Presumably, there will be a Grace Period followed by a Pending Delete period before the names expire, and, as is likely to be the case, they will cease to exist. The .COM registry agreement prohibits the registry operator from conjuring any of them back into existence — except one, O.COM, which the Second Amendment to the .com Registry Agreement specifies can be released, following an auction process that determines the highest bidder.
But the auction — like the recent .ORG mess and pretty much everything ICANN-related — is a disingenuous fraud and a mockery of the letter and spirit of multistakeholder governance.

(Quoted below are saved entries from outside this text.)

(** What a run adds after the kernel: the expansion's diagnostics whose code the run
    allows, in order, and, without rendering, for each Application exactly one note for
    each of helm and kustomize that it has a source of and the run allows, each once;
    and nothing out of scope: with an allowlist every code added is in it or of a
    category asked for. *)
Theorem post_kernel_spec allowlist categories skipRender expansion apps :
  let allowed := postKernelAllowed allowlist categories in
  (∃ notes, post_kernel allowed skipRender expansion apps = filter (λ d, allowed (dg_Code d) = true) expansion ++ concat notes ∧
    if skipRender then Forall2 (λ app ns, NoDup ns ∧ ∀ d, d ∈ ns ↔ allowed (dg_Code d) = true ∧
                                  ∃ r, r ∈ ["helm"; "kustomize"] ∧ d = note_of app r ∧ has_source app r) apps notes
    else notes = []) ∧
  (allowlist ≠ [] → ∀ d, d ∈ post_kernel allowed skipRender expansion apps →
    dg_Code d ∈ allowlist ∨ codeCategory (dg_Code d) ∈ categories).
Proof.
  intros allowed.
  assert (Hn : ∀ app, NoDup (app_notes allowed app) ∧ ∀ d, d ∈ app_notes allowed app ↔ allowed (dg_Code d) = true ∧
    ∃ r, r ∈ ["helm"; "kustomize"] ∧ d = note_of app r ∧ has_source app r).
  { intros app. destruct (note_sources allowed app (app_Sources app)) as [_ _ H3 H4]. split; [exact H3|exact H4]. }
  split.
  - exists (if skipRender then map (app_notes allowed) apps else []). unfold post_kernel. destruct skipRender; [|done].
    split; [by rewrite flat_map_concat_map|]. induction apps as [|app apps IH]; [constructor|]. constructor; [apply Hn|exact IH].
  - intros Hne d Hd. assert (Ha : allowed (dg_Code d) = true).
    { unfold post_kernel in Hd. apply elem_of_app in Hd as [[? _]%list_elem_of_filter|Hd]; [done|].
      destruct skipRender; [|by apply not_elem_of_nil in Hd].
      apply elem_of_flat_map in Hd as (app & _ & Hd). by apply Hn in Hd as [? _]. }
    unfold allowed, postKernelAllowed in Ha. destruct allowlist; [done|].
    apply orb_true_iff in Ha as [?%contains_string_spec|[_ ?%contains_string_spec]%andb_true_iff]; [by left|by right].
Qed.

(** ** Exit codes *)

Section outcome.
Context {Obj : Type} `{!KL Obj}.
Context (init_error : string → option string) (check_world : Obj → Obj) (IsError : Obj → bool).
Context {T : Type} `{!Renderers T} (ps : process T) (order : ∀ A, gmap string A → list (string * A)).

#[local] Notation resolve_waivers o cwd :=
  (Waiver.Resolve (load_waivers ps) (ps_abs ps) (ps_find_waivers ps) (co_waiversPath o) cwd).
(** A finding that a live waiver of a validated register accepts. *)
Definition accepted (o : check_options) (cwd : string) (d : Diagnostic) : Prop :=
  co_noWaivers o = false ∧ ∃ wv, resolve_waivers o cwd = inr wv ∧ Validate wv = None ∧ suppressed wv (ps_today ps) d = true.

(** What the register itself is reported for. *)
Definition register_reports (o : check_options) (cwd : string) (diags : list Diagnostic) : list Diagnostic :=
  if co_noWaivers o then []
  else match resolve_waivers o cwd with inl _ => [] | inr wv => waiver_reports wv (ps_today ps) diags end.
Lemma register_reports_codes o cwd diags d : d ∈ register_reports o cwd diags →
  dg_Code d ∈ [CodeWaiverExpired; CodeWaiverUnused].
Proof.
  unfold register_reports. destruct (co_noWaivers o); [by intros ?%not_elem_of_nil|].
  destruct (resolve_waivers o cwd) as [err|wv]; [by intros ?%not_elem_of_nil|]. apply waiver_reports_codes.
Qed.

(** The waivers take away the findings they accept, and no other; what they add is
    about the register. *)
Lemma apply_waivers_out o cwd diags s s' out : apply_waivers ps o cwd diags s = Some (s', inl out) →
  ∀ d, d ∈ out ↔ (d ∈ diags ∧ ¬ accepted o cwd d) ∨ d ∈ register_reports o cwd diags.
Proof.
  unfold apply_waivers, accepted, register_reports. intros H d. destruct (co_noWaivers o).
  { apply ret_Some in H as [_ [= ->]]. rewrite elem_of_nil. split; [left|]; [by split; [|intros []]|by intros [[? _]|]]. }
  destruct (resolve_waivers o cwd) as [err|wv]; [by apply fail_Some in H as [? _]|].
  destruct (Validate wv) as [err|] eqn:Ev; [by apply fail_Some in H as [? _]|].
  assert (Hs : (¬ (false = false ∧ ∃ wv', (inr wv : string + Set_) = inr wv' ∧ Validate wv' = None ∧ suppressed wv' (ps_today ps) d = true)) ↔
    suppressed wv (ps_today ps) d = false).
  { destruct (suppressed wv (ps_today ps) d) eqn:E.
    - split; [|done]. intros Hn. destruct Hn. split; [done|]. by exists wv.
    - split; [done|]. intros _ (_ & wv' & [= <-] & _ & E'). congruence. }
  rewrite Hs. destruct (set_Waivers wv) as [|v l] eqn:Ew.
  - apply ret_Some in H as [_ [= ->]]. rewrite no_waivers_suppressed, no_waivers_reports, elem_of_nil by done. tauto.
  - apply bind_inl in H as (s1 & _ & _ & H). apply bind_inl in H as (s2 & _ & _ & H). apply ret_Some in H as [_ [= ->]].
    rewrite (proj1 (proj2 (Apply_waived wv diags (ps_today ps)))), elem_of_app, list_elem_of_filter. tauto.
Qed.
Lemma accepted_dec o cwd d : accepted o cwd d ∨ ¬ accepted o cwd d.
Proof.
  unfold accepted. destruct (co_noWaivers o); [right; by intros []|].
  destruct (resolve_waivers o cwd) as [err|wv]; [right; by intros (_ & ? & ? & _)|].
  destruct (Validate wv) eqn:Ev; [right; by intros (_ & ? & [= <-] & ? & _); congruence|].
  destruct (suppressed wv (ps_today ps) d) eqn:E; [left; split; [done|]; by exists wv|].
  right. intros (_ & ? & [= <-] & _ & ?). congruence.
Qed.
Lemma apply_waivers_keeps o cwd diags s s' out : apply_waivers ps o cwd diags s = Some (s', inl out) →
  ∀ d, d ∈ diags → d ∈ out ∨ accepted o cwd d.
Proof. intros H d Hd. rewrite (apply_waivers_out _ _ _ _ _ _ H). destruct (accepted_dec o cwd d); tauto. Qed.

Lemma silent_one_of flag words set v o : silent true (one_of flag words set v o).
Proof. unfold one_of. case_match; auto with shell. Qed.
Lemma silent_parse args : silent true (parse_check ps args).
Proof.
  unfold parse_check. apply silent_bind; [|auto with shell]. apply silent_parse_args.
  - repeat (apply Forall_cons; split; [intros arg o; first [apply silent_ret|apply silent_one_of]|]). constructor.
  - unfold print_usage. auto with shell.
  - intros arg o. apply silent_ret.
Qed.
Lemma silent_load paths docs : silent false (load_paths ps paths docs).
Proof.
  revert docs. induction paths as [|path paths IH]; intros docs; [apply silent_ret|]. cbn [load_paths].
  apply silent_bind; [|auto]. unfold load_path. auto with shell.
Qed.
Lemma silent_waivers o cwd diags : silent false (apply_waivers ps o cwd diags).
Proof. unfold apply_waivers. silence. Qed.
Lemma silent_check_run o : silent false (check_run init_error check_world IsError ps o).
Proof.
  unfold check_run. apply silent_bind; [auto with shell|intros cwd].
  apply silent_bind; [unfold resolve_config; silence|intros cfg]. apply silent_bind; [apply silent_load|intros docs].
  apply silent_bind; [unfold snapshot_input; silence|intros snap].
  assert (H : silent false (
    built ← build_world ps o cfg docs; w ← merge_snapshot ps (fst built) snap;
    allowlist ← or_fail (λ err, err) (resolveRuleAllowlist (co_focusPreset o) (co_categoryFilter o) (co_ruleFilter o));
    let '(result, w) := CheckWithObligations (init_error (co_kernelPath o)) check_world IsError w
                          (MkCheckConfig allowlist (co_profileRules o)) in
    diags ← apply_waivers ps o cwd (run_Diagnostics result ++
      post_kernel (postKernelAllowed allowlist (co_categoryFilter o)) (co_skipRender o) (snd built) (w_ArgoApps w));
    mret (MkCheckOutcome result w snap diags))).
  { apply silent_bind; [unfold build_world, fixtures_input; silence|intros built].
    apply silent_bind; [unfold merge_snapshot; silence|intros w]. apply silent_bind; [auto with shell|intros allowlist].
    destruct (CheckWithObligations _ _ _ _ _) as [result w']. apply silent_bind; [apply silent_waivers|auto with shell]. }
  destruct docs, snap; [exact H|apply silent_fail|exact H|exact H].
Qed.
(** ** What the detector sees *)

Definition detector_options (kernelPath configPath workdir : string) : check_options :=
  let o := default_options (ps_getenv ps) in
  let o := {| o with co_skipRender := true; co_format := "json"; co_paths := [workdir] |} in
  let o := if String.eqb kernelPath "" then o else {| o with co_kernelPath := kernelPath |} in
  if String.eqb configPath "" then o else {| o with co_configPath := configPath |}.
Lemma detector_parse kernelPath configPath workdir s : has_prefix "-" workdir = false →
  parse_check ps (detector_args (extraArgs kernelPath configPath) workdir) s =
  Some (s, inl (detector_options kernelPath configPath workdir)).
Proof.
  intros Hw. set (o0 := default_options (ps_getenv ps)).
  set (o1 := {| o0 with co_skipRender := true; co_format := "json" |}).
  set (o2 := if String.eqb kernelPath "" then o1 else {| o1 with co_kernelPath := kernelPath |}).
  set (o3 := if String.eqb configPath "" then o2 else {| o2 with co_configPath := configPath |}).
  assert (H : runs ps (detector_args (extraArgs kernelPath configPath) workdir) o0 {| o3 with co_paths := co_paths o3 ++ [workdir] |}).
  { unfold detector_args, extraArgs. rewrite <- !(assoc_L (++)). apply (runs_app _ _ _ _ o1); [by intros ?|].
    apply (runs_app _ _ _ _ o2); [unfold o2; by destruct (String.eqb kernelPath "")|].
    apply (runs_app _ _ _ _ o3); [unfold o3; by destruct (String.eqb configPath "")|by apply runs_path]. }
  unfold parse_check, mbind, command_bind. rewrite H. unfold detector_options.
  destruct (String.eqb kernelPath ""), (String.eqb configPath ""); reflexivity.
Qed.
Lemma reportJSON_not_empty diags text : reportJSON diags = inl text → String.eqb text "" = false.
Proof.
  unfold reportJSON, encoded. destruct (wire no_values diags) as [j|]; [|done]. intros [= <-]. unfold encode_indented.
  by destruct (indented "" j).
Qed.
(** The process, when the run was not stopped: the report is all it prints. *)
Lemma run_check_reports kernelPath configPath workdir s r : has_prefix "-" workdir = false →
  check_run init_error check_world IsError ps (detector_options kernelPath configPath workdir) (MkIO "" "" ∅) = Some (s, inl r) →
  ∃ text, reportJSON (ck_diags r) = inl text ∧
    (run_check (detector_args (extraArgs kernelPath configPath) workdir) = ExecOk text ∨
     ∃ err, run_check (detector_args (extraArgs kernelPath configPath) workdir) = ExecExit text err).
Proof.
  intros Hw Hr. destruct (reportJSON_total (ck_diags r)) as [text Ht]. exists text. split; [done|].
  assert (E : status (runCheck init_error check_world IsError ps order (detector_args (extraArgs kernelPath configPath) workdir))
    (MkIO "" "" ∅) = Some ({| s with io_out := text |}, if has_error (ck_diags r) then 1%Z else 0%Z)).
  { unfold status, runCheck. unfold mbind at 1, command_bind at 1. rewrite detector_parse by done.
    unfold mbind at 1, command_bind at 1. rewrite Hr. unfold finish_check.
    assert (Hf : co_format (detector_options kernelPath configPath workdir) = "json" ∧
      co_profileRules (detector_options kernelPath configPath workdir) = false ∧
      co_profileOut (detector_options kernelPath configPath workdir) = "" ∧
      co_generateProof (detector_options kernelPath configPath workdir) = false)
      by (unfold detector_options; by destruct (String.eqb kernelPath ""), (String.eqb configPath "")).
    destruct Hf as (-> & Hp & Hpo & Hg). change (Report (read_source ps) (ck_diags r) "json") with (reportJSON (ck_diags r)).
    rewrite bind_or_fail, Ht. unfold write_profile, write_proof. rewrite Hp, Hpo, Hg. change (String.eqb "" "") with true.
    apply silent_check_run in Hr as [Ho _]. destruct s as [out err files]. cbn [io_out] in Ho. subst out. reflexivity. }
  unfold run_check. rewrite E. cbn [io_out io_err]. destruct (has_error (ck_diags r)); [right; by exists (io_err s)|by left].
Qed.

Definition any_code (ruleCode : string) (diags : list Diagnostic) : bool :=
  existsb (λ c, String.eqb c ruleCode) (map dg_Code diags).
Lemma any_code_spec ruleCode diags : any_code ruleCode diags = true ↔ ∃ d, d ∈ diags ∧ dg_Code d = ruleCode.
Proof.
  unfold any_code. rewrite existsb_elem_of. setoid_rewrite list_elem_of_fmap. setoid_rewrite String.eqb_eq. split.
  - intros (c & (d & -> & Hd) & E). by exists d.
  - intros (d & Hd & E). exists (dg_Code d). split; [by exists d|done].
Qed.
Lemma detector_reports ruleCode kernelPath configPath workdir diags text :
  reportJSON diags = inl text →
  (∀ text, reportJSON diags = inl text → decode_codes text = Some (map dg_Code diags)) →
  (run_check (detector_args (extraArgs kernelPath configPath) workdir) = ExecOk text ∨
   ∃ err, run_check (detector_args (extraArgs kernelPath configPath) workdir) = ExecExit text err) →
  detector ruleCode kernelPath configPath workdir = Some (any_code ruleCode diags).
Proof.
  intros Ht Hlaw Hx. unfold detector, XPCCheckDetector.
  assert (Hs : ScanDiagnostics decode_codes text ruleCode = Some (any_code ruleCode diags))
    by (unfold ScanDiagnostics; by rewrite (reportJSON_not_empty _ _ Ht), (Hlaw _ Ht)).
  destruct Hx as [-> |(err & ->)]; [exact Hs|]. apply reportJSON_not_empty in Ht. by destruct text.
Qed.
(** A rule among the findings the waivers leave. *)
Lemma fires_after_waivers o cwd findings s s' out ruleCode : apply_waivers ps o cwd findings s = Some (s', inl out) →
  (any_code ruleCode out = true ↔ (∃ d, d ∈ findings ∧ dg_Code d = ruleCode ∧ ¬ accepted ps o cwd d) ∨
                                  (∃ d, d ∈ register_reports ps o cwd findings ∧ dg_Code d = ruleCode)) ∧
  (ruleCode ∉ [CodeWaiverExpired; CodeWaiverUnused] →
     (any_code ruleCode out = true ↔ ∃ d, d ∈ findings ∧ dg_Code d = ruleCode ∧ ¬ accepted ps o cwd d)).
Proof.
  clear executable check_with worktree revParse revList commitSubject error_of.
  intros H. pose proof (apply_waivers_out init_error _ _ _ _ _ _ _ H) as Ho. rewrite any_code_spec. setoid_rewrite Ho. split; [naive_solver|].
  intros Hc. split; [|naive_solver]. intros (d & [[? ?]|Hr] & <-); [by exists d|].
  by apply register_reports_codes in Hr.
Qed.

(** C26: The detector answers for the findings that are left after the waivers, the
    register being that of the directory the bisection runs in: a rule fires exactly when
    a finding of the kernel, or a note after it, is of that rule and no live waiver of the
    validated register accepts it, so a rule whose every finding is waived does not fire
    and a rule with one finding that is not does.  (The two rules about the register
    itself answer for its entries.)  A check that stops before its report is the answer
    no when it found no manifests, and an error otherwise. *)
Theorem detector_after_waivers ruleCode kernelPath configPath workdir : has_prefix "-" workdir = false →
  let o := detector_options kernelPath configPath workdir in
  match check_run init_error check_world IsError ps o (MkIO "" "" ∅) with
  | Some (_, inl r) =>
      (∀ text, reportJSON (ck_diags r) = inl text → decode_codes text = Some (map dg_Code (ck_diags r))) →
      ∃ fires cwd cfg docs built allowlist,
        detector ruleCode kernelPath configPath workdir = Some fires ∧
        (fires = true ↔ ∃ d, d ∈ ck_diags r ∧ dg_Code d = ruleCode) ∧
        ps_getwd ps = inl cwd ∧
        (∃ s1 s2, load_paths ps [workdir] [] s1 = Some (s2, inl docs)) ∧
        (∃ s1 s2, build_world ps o cfg docs s1 = Some (s2, inl built)) ∧
        resolveRuleAllowlist (co_focusPreset o) (co_categoryFilter o) (co_ruleFilter o) = inl allowlist ∧
        let findings := found o allowlist (snd built) r in
        (fires = true ↔ (∃ d, d ∈ findings ∧ dg_Code d = ruleCode ∧ ¬ accepted ps o cwd d) ∨
                        (∃ d, d ∈ register_reports ps o cwd findings ∧ dg_Code d = ruleCode)) ∧
        (ruleCode ∉ [CodeWaiverExpired; CodeWaiverUnused] →
           (fires = true ↔ ∃ d, d ∈ findings ∧ dg_Code d = ruleCode ∧ ¬ accepted ps o cwd d))
  | Some (s, inr _) =>
      detector ruleCode kernelPath configPath workdir = if isBenignNoManifests (io_err s) then Some false else None
  | None => detector ruleCode kernelPath configPath workdir = if isBenignNoManifests crash then Some false else None
  end.
Proof.
  intros Hw o. destruct (check_run _ _ _ _ o _) as [[s [r|code]]|] eqn:Hr.
  - intros Hlaw. destruct (run_check_reports kernelPath configPath workdir s r Hw Hr) as (text & Ht & Hx).
    apply check_run_inv in Hr as (cwd & cfg & docs & built & w & allowlist & s1 & s2 & Hcwd & Hdocs & _ & Hb & _ & Hal & _ & s3 & s4 & Ha).
    assert (Hp : co_paths o = [workdir])
      by (unfold o, detector_options; by destruct (String.eqb kernelPath ""), (String.eqb configPath "")).
    rewrite Hp in Hdocs. exists (any_code ruleCode (ck_diags r)), cwd, cfg, docs, built, allowlist. cbv zeta.
    split_and!; [by eapply detector_reports|apply any_code_spec|done|by eauto|done|done|..].
    + exact (proj1 (fires_after_waivers _ _ _ _ _ _ ruleCode Ha)).
    + exact (proj2 (fires_after_waivers _ _ _ _ _ _ ruleCode Ha)).
  - unfold detector, XPCCheckDetector, run_check, runCheck, status. unfold mbind at 1, command_bind at 1.
    rewrite detector_parse by done. unfold mbind at 1, command_bind at 1. fold o. rewrite Hr.
    apply silent_check_run in Hr as [Ho [-> |[? _]]]; [|done]. cbn in Ho. by rewrite Ho.
  - unfold detector, XPCCheckDetector, run_check, runCheck, status. unfold mbind at 1, command_bind at 1.
    rewrite detector_parse by done. unfold mbind at 1, command_bind at 1. fold o. by rewrite Hr.
Qed.
End bisect.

Never mind that millions of dollars in auction proceeds from a public interest asset are to be distributed to a non-public list of organizations by a trustee whose selection — and length of tenure — is in the sole discretion of the registry operator. After all, it's much easier just to keep $7.85 and secretly funnel the rest of the money through a hand-picked trustee to a hand-picked set of organizations than to seek a waiver of consumer pricing safeguards from pesky competition regulators at the National Telecommunications and Information Administration (NTIA) and the Justice Department.
Much more sordid, however, have been the bad-faith waivers that ICANN and the registry operator granted unto themselves to ignore standard trademark rights protection mechanisms (RPMs) for new and previously reserved domain names (e.g., Sunrise Period, Trademark Clearinghouse, Priority Access) and VeriSign's commitment — made multiple times over multiple years — to enhanced protections for trademark owners.
The argument has been made that RPMs don't apply to .COM SCDNs and, therefore, that owners of registered trademarks with a clear claim can be denied their property rights. This is self-serving nonsense that, if allowed to prevail, would be a demonstrable failure by ICANN, its Intellectual Property Constituency, and the International Trademark Association (INTA) to safeguard brands and trademark registrants. It is only in the instances where rights-holders cannot be clearly ascertained — or if they are ascertained but forego their claim — that any auction can be contemplated.